A equipe modelou o interior de Saturno e identificou uma distribuição de massa que correspondia ao campo gravitacional observado pela Cassini. Surpreendentemente, os pesquisadores descobriram que este momento de inércia recém-identificado colocou Saturno perto, mas fora da ressonância com Netuno. Os planetas podem ter estado em sincronia, mas não estão mais.

“Depois, procuramos maneiras de tirar Saturno da ressonância de Netuno”, afirmou Wisdom.

A equipe primeiramente realizou simulações destinadas a evoluir a dinâmica orbital de Saturno e suas luas para trás no tempo, a fim de ver se alguma instabilidade natural entre os satélites existentes poderia ter influenciado a inclinação do planeta. Nada diferente foi notado. Assim, os pesquisadores reexaminaram as equações matemáticas que descrevem a precessão de um planeta, que é como o eixo de rotação de um planeta muda ao longo do tempo. Um termo nessa equação tem contribuições de todos os satélites. A equipe raciocinou que, se um satélite fosse removido dessa soma, isso poderia afetar a precessão do planeta.

Simulações

A questão era: quão massivo esse satélite teria de ser e que dinâmica ele teria de sofrer para tirar Saturno da ressonância de Netuno? Wisdom e seus colegas fizeram simulações para determinar as propriedades desse suposto satélite, como sua massa e raio orbital, e a dinâmica orbital que seria necessária para tirar Saturno da ressonância.

A conclusão deles é que a atual inclinação de Saturno é o resultado da ressonância com Netuno e que a perda do satélite Chrysalis, que teria o tamanho de Jápeto, a terceira maior lua de Saturno, permitiu que ele escapasse da ressonância.

Em algum momento entre 200 e 100 milhões de anos atrás, Chrysalis entrou em uma zona orbital caótica, experimentou vários encontros próximos com Jápeto e Titã e, posteriormente, chegou muito perto de Saturno, em um encontro rasante que rasgou o satélite em pedaços, deixando uma pequena fração para circular o planeta como um anel cheio de detritos.

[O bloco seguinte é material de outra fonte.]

(** The emitter calls, in the order they were added, the listeners it
    holds when the notification starts. *)
Definition deliver (n : Notification) (w : World) : World :=
  foldl (fun w h => run h (random_of n) w) w (notified n w).

(** ** Elements *)

(** The props of [ConferenceView] and of [DaysView]. *)
Record ViewProps : Type := {
  conference : Conference;
  clientId : string;
  clientSession : ClientSession;
  fluidMembers : list string
}.

(** What a JSX expression of the two views evaluates to. A component is
    not called when its element is created: [E_SessionsView],
    [E_RootSessionWrapper] and [E_DaysView] hold the props they were
    given. [E_SessionsView] has [conference] when the props were spread
    into it. *)
Inductive Element : Type :=
  | E_div (className : string) (children : list Element)
  | E_Fragment (children : list Element)
  | E_RootSessionWrapper (key : string) (session : Session)
      (clientId : string) (clientSession : ClientSession)
      (fluidMembers : list string)
  | E_SessionsView (key : option TreeKey) (sessions : Sessions)
      (title : string) (clientId : string) (clientSession : ClientSession)
      (fluidMembers : list string) (conference : option Conference)
  | E_DaysView (props : ViewProps).

Definition children (e : Element) : list Element :=
  match e with
  | E_div _ cs | E_Fragment cs => cs
  | _ => []
  end.

(** Every element of a tree, the root first. *)
Fixpoint nodes (e : Element) : list Element :=
  e :: match e with
       | E_div _ cs | E_Fragment cs => concat (map nodes cs)
       | _ => []
       end.

Definition is_RootSessionWrapper (e : Element) : bool :=
  match e with
  | E_RootSessionWrapper _ _ _ _ _ => true
  | _ => false
  end.

(** The per-session elements a tree contains. *)
Definition RootSessionWrappers (e : Element) : list Element :=
  filter (fun x => is_RootSessionWrapper x = true) (nodes e).

(** ** [ConferenceView] *)

(** The loop that fills [sessionArray]. *)
Definition ConferenceView_sessionArray (props : ViewProps) : list Element :=
  foldl
    (fun sessionArray i =>
       sessionArray ++
       [E_RootSessionWrapper (id i) i (clientId props) (clientSession props)
          (fluidMembers props)])
    [] (items (sessions (conference props))).

(** The [return] statement, with [sessionArray] in scope. *)
Definition ConferenceView_return (props : ViewProps)
    (sessionArray : list Element) : Element :=
  E_div "flex flex-col h-full w-full content-start overflow-auto"
    [ E_div "flex w-full p-4"
        [ E_SessionsView None (sessions (conference props)) "Unscheduled"
            (clientId props) (clientSession props) (fluidMembers props)
            (Some (conference props)) ];
      E_div "flex flex-row h-full w-full flex-nowrap gap-4 p-4 content-start"
        [ E_DaysView props ];
      E_div "flex w-full h-24" [] ].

A perda de Chrysalis, eles descobriram, explica a precessão de Saturno e sua inclinação atual, bem como a formação tardia de seus anéis. “É uma história muito boa, mas, como qualquer outro resultado, terá que ser examinada por outros”, disse Wisdom. “Mas parece que esse satélite perdido era apenas uma crisálida, esperando para ter sua instabilidade.”